RE: [PoC] pg_upgrade: allow to upgrade publisher node - Mailing list pgsql-hackers

From Hayato Kuroda (Fujitsu)
Subject RE: [PoC] pg_upgrade: allow to upgrade publisher node
Date
Msg-id TYAPR01MB5866EF7398CB13FFDBF230E7F5F0A@TYAPR01MB5866.jpnprd01.prod.outlook.com
Whole thread Raw
In response to Re: [PoC] pg_upgrade: allow to upgrade publisher node  (Amit Kapila <amit.kapila16@gmail.com>)
Responses RE: [PoC] pg_upgrade: allow to upgrade publisher node
Re: [PoC] pg_upgrade: allow to upgrade publisher node
List pgsql-hackers
Dear Amit,

Thank you for reviewing! Before making a patch I can reply the important point.
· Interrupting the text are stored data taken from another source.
(** What [tar.Reader.Next] yields on the export stream: the entries in
    stream order, then an error, which is [io.EOF] at a clean end. *)
Record TarStream : Type := { entries : list TarEntry; final : error }.

(** [lg.With().Str("file", h.Name).Logger()] *)
Definition with_file (name : string) : list (string * FieldValue) :=
  [("file", StrField name)].

Definition skipping_record (h : TarEntry) : LogRecord :=
  {| level := DebugLevel; fields := with_file (entry_name h);
     message := "skipping non-cue file from exporter tar stream" |}.

Definition merging_record (h : TarEntry) : LogRecord :=
  {| level := DebugLevel; fields := with_file (entry_name h);
     message := "outputfn: compiling & merging" |}.

(** A record is written, then the rest runs. *)
Definition logged {A : Type} (r : LogRecord) (rest : list LogRecord * A)
  : list LogRecord * A :=
  (r :: fst rest, snd rest).

Section Collector.

(** [compiler.Value] with [compiler.EmptyStruct], [compiler.Compile] and
    [Value.Fill]: the package is not among the sources.  [Fill] updates
    its receiver in place; here it returns the updated value. *)
Variable Value : Type.
Variable EmptyStruct : Value.
Variable Compile : string -> string -> Value + error.
Variable Fill : Value -> Value -> Value + error.

(** The loop of [outputfn]: [out] is the accumulator, [rest] the entries
    [tr.Next] still has to yield.  The result is the records written and
    the pair returned, a nil value or a nil error being [None]. *)
Fixpoint outputfn_loop (out : Value) (rest : list TarEntry) (final : error)
  : list LogRecord * (option Value * option error) :=
  match rest with
  | [] =>
      if errors_Is final io_EOF then ([], (Some out, None))
      else ([], (None, Some (Errorf_w "read tar stream" final)))
  | h :: rest' =>
      if negb (HasSuffix (entry_name h) ".cue") then
        logged (skipping_record h) (outputfn_loop out rest' final)
      else
        match Compile (entry_name h) (entry_content h) with
        | inr err => ([merging_record h], (None, Some err))
        | inl v =>
            match Fill out v with
            | inr err =>
                ([merging_record h],
                 (None, Some (Errorf_w (entry_name h) err)))
            | inl out' =>
                logged (merging_record h) (outputfn_loop out' rest' final)
            end
        end
  end.

Definition outputfn (r : TarStream)
  : list LogRecord * (option Value * option error) :=
  outputfn_loop EmptyStruct (entries r) (final r).

End Collector.

(** ** Structured values *)

(** The package [compiler] is not among the sources.  A structured value
    is modelled by the finite map from the paths it defines to their
    concrete values. *)
Module Cue.

(** Modelled from the spec: [compiler.EmptyStruct], the value the
    collector starts from, defines nothing. *)
Definition EmptyStruct : gmap string string := ∅.

(** Modelled from the spec: [Value.Fill] is not among the sources.
    Merging is rejected, not silently overwritten, when the two values
    define conflicting values at one path; two values that define
    disjoint fields, or the same value where both define one, merge to
    their union. *)
Definition Fill (out v : gmap string string) : gmap string string + error :=
  if decide (map_agree out v) then inl (out ∪ v)
  else inr (errNew "conflicting values").

(** A decoder for examples: the content of a file [label=text] defines
    the one path [label]; a content without [=] does not decode. *)
Definition Compile_label_text (name content : string) : gmap string string + error :=
  match String.index 0 "=" content with
  | Some i =>
      inl {[ String.substring 0 i content
             := String.substring (S i) (String.length content - S i) content ]}
  | None => inr (errNew (name ++ ": expected label=text"))
  end.

End Cue.

(** Entries of export streams, for examples. *)
Definition readme : TarEntry :=
  {| entry_name := "README.md"; entry_content := "# output" |}.
Definition dockerfile : TarEntry :=
  {| entry_name := "Dockerfile"; entry_content := "FROM scratch" |}.
Definition www_cue : TarEntry :=
  {| entry_name := "www.cue"; entry_content := "www=up" |}.
Definition db_cue : TarEntry :=
  {| entry_name := "db.cue"; entry_content := "db=ready" |}.
Definition www_down_cue : TarEntry :=
  {| entry_name := "override/www.cue"; entry_content := "www=down" |}.

(** The collector on the structured values of [Cue] with the decoder of
    the examples. *)
Definition Cue_outputfn (r : TarStream)
  : list LogRecord * (option (gmap string string) * option error) :=
  outputfn (gmap string string) Cue.EmptyStruct Cue.Compile_label_text
    Cue.Fill r.

(** ** Build submitter *)

(** [bk.ExportEntry]: the exporter type and the writer its [Output]
    function returns. *)
Inductive Writer : Type := PipeWriter.

Record ExportEntry : Type := { Type_ : string; Output : Writer }.

(** [bk.ExporterTar] *)
Definition ExporterTar : string := "tar".

(** [bk.SolveOpt], as far as [buildfn] fills it. *)
Record SolveOpt : Type :=
  { LocalDirs : gmap string string;
    Exports : list ExportEntry;
    FrontendAttrs : gmap string string }.

(** What [buildfn] does to the outside, in order: a record written to
    the logger, or a call of the build entrypoint of the backend. *)
Inductive Effect : Type :=
| Logged (r : LogRecord)
| BackendBuild (opts : SolveOpt).

Definition is_BackendBuild (e : Effect) : bool :=
  match e with BackendBuild _ => true | Logged _ => false end.

Definition plain_record (msg : string) : LogRecord :=
  {| level := DebugLevel; fields := []; message := msg |}.

Section Submitter.

(** The plan evaluator ([*Env] and the solver made for a build), the
    gateway client and result of buildkit: none is among the sources. *)
Variables GatewayClient Solver FS BkResult : Type.
Variable NewSolver : GatewayClient -> Solver.
Variable Scratch : Solver -> FS.
Variable env_LocalDirs : gmap string string.
Variable env_Update : Solver -> option error.
Variable env_Compute : Solver -> option error.
Variable env_Export : FS -> FS + error.
Variable fs_Result : FS -> BkResult + error.

(** [filepath.Abs] and [bkCleanError]. *)
Variable filepath_Abs : string -> string + error.
Variable bkCleanError : error -> error.

(** The callback handed to [Build]: the records it writes and what it
    returns. *)
Definition build_callback (c : GatewayClient)
  : list LogRecord * (BkResult + error) :=
  let s := NewSolver c in
  match env_Update s with
  | Some err => ([], inr err)
  | None =>
      logged (plain_record "computing env")
        match env_Compute s with
        | Some err => ([], inr err)
        | None =>
            logged (plain_record "exporting env")
              match env_Export (Scratch s) with
              | inr err => ([], inr err)
              | inl outdir => ([], fs_Result outdir)
              end
        end
  end.

(** [bk.Client.Build]: given the options and the callback, the records
    written while it runs (it decides whether and when the callback
    runs) and the exporter response in the order [range] visits it, or
    the error. *)
Variable bk_Build :
  SolveOpt -> (GatewayClient -> list LogRecord * (BkResult + error)) ->
  list LogRecord * (list (string * string) + error).

(** The first loop of [buildfn]: [visit] is the bindings of the map in
    the order [range] visits them, [localdirs] the map being updated. *)
Fixpoint resolve_localdirs (visit : list (string * string))
    (localdirs : gmap string string) : gmap string string + error :=
  match visit with
  | [] => inl localdirs
  | (label, dir) :: visit' =>
      match filepath_Abs dir with
      | inr err => inr err
      | inl abs => resolve_localdirs visit' (<[label := abs]> localdirs)
      end
  end.

Definition exporter_record (kv : string * string) : LogRecord :=
  {| level := DebugLevel;
     fields := [("key", StrField (fst kv)); ("value", StrField (snd kv))];
     message := "exporter response" |}.

(** [buildfn]: the effects in order and the error returned.  [visit] is
    the order in which [range] visits the bindings of the plan. *)
Definition buildfn (visit : list (string * string))
  : list Effect * option error :=
  match resolve_localdirs visit env_LocalDirs with
  | inr err => ([], Some err)
  | inl localdirs =>
      let opts :=
        {| LocalDirs := localdirs;
           Exports := [ {| Type_ := ExporterTar; Output := PipeWriter |} ];
           FrontendAttrs := ∅ |} in
      let spawning :=
        {| level := DebugLevel;
           fields := [("localdirs", MapField (LocalDirs opts));
                      ("attrs", MapField (FrontendAttrs opts))];
           message := "spawning buildkit job" |} in
      let '(during, resp) := bk_Build opts build_callback in
      let before := ([Logged spawning; BackendBuild opts]
                     ++ map Logged during)%list in
      match resp with
      | inr err =>
          (before, Some (Errorf_w "buildkit solve" (bkCleanError err)))
      | inl exporterResponse =>
          ((before ++ map (fun kv => Logged (exporter_record kv))
                        exporterResponse)%list,
           None)
      end
  end.

End Submitter.

(** A plan and a backend for examples: one local directory, an
    evaluator that never fails, and no cleaning of the errors of the
    backend. *)
Definition example_buildfn
    (filepath_Abs : string -> string + error)
    (bk_Build : SolveOpt -> (unit -> list LogRecord * (unit + error)) ->
                list LogRecord * (list (string * string) + error))
    (visit : list (string * string)) : list Effect * option error :=
  buildfn unit unit unit unit (fun _ => tt) (fun _ => tt)
    {[ "src" := "." ]} (fun _ => None) (fun _ => None)
    (fun fs => inl fs) (fun _ => inl tt) filepath_Abs (fun err => err)
    bk_Build visit.

Definition Abs_in_work (dir : string) : string + error :=
  inl ("/work/" ++ dir).

Definition Abs_without_cwd (dir : string) : string + error :=
  inr (errNew "getwd: no such file or directory").

(** A backend that runs the callback and succeeds, and one that fails
    before it runs the callback or writes to the export. *)
Definition Build_succeeds (opts : SolveOpt)
    (callback : unit -> list LogRecord * (unit + error))
  : list LogRecord * (list (string * string) + error) :=
  (fst (callback tt), inl [("containerimage.digest", "sha256:ab")]).

Definition Build_fails (opts : SolveOpt)
    (callback : unit -> list LogRecord * (unit + error))
  : list LogRecord * (list (string * string) + error) :=
  ([], inr (errNew "exit code: 1")).

(** ** Compute orchestrator *)

(** The three functions given to the errgroup. *)
Inductive Task : Type := Forwarder | Submitter | Collector.

(** [errgroup.Group.Wait], once every function has returned: the first
    non-nil error in the order in which the functions returned. *)
Fixpoint errgroup_Wait (returned_errors : list (option error)) : option error :=
  match returned_errors with
  | [] => None
  | Some err :: _ => Some err
  | None :: rest => errgroup_Wait rest
  end.

Section Orchestrator.

Variable Value : Type.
> 1. One thing to note is that if user checks whether the old cluster is
> upgradable with --check option and then try to upgrade, that will also
> fail. Because during the --check run there would at least one
> additional shutdown checkpoint WAL and then in the next run the slots
> position won't match. Note, I am saying this in context of using
> --check option with not-running old cluster. Won't that be surprising
> to users? One possibility is that we document such a behaviour and
> other is that we go back to WAL reading design where we can ignore
> known WAL records like shutdown checkpoint, XLOG_RUNNING_XACTS, etc.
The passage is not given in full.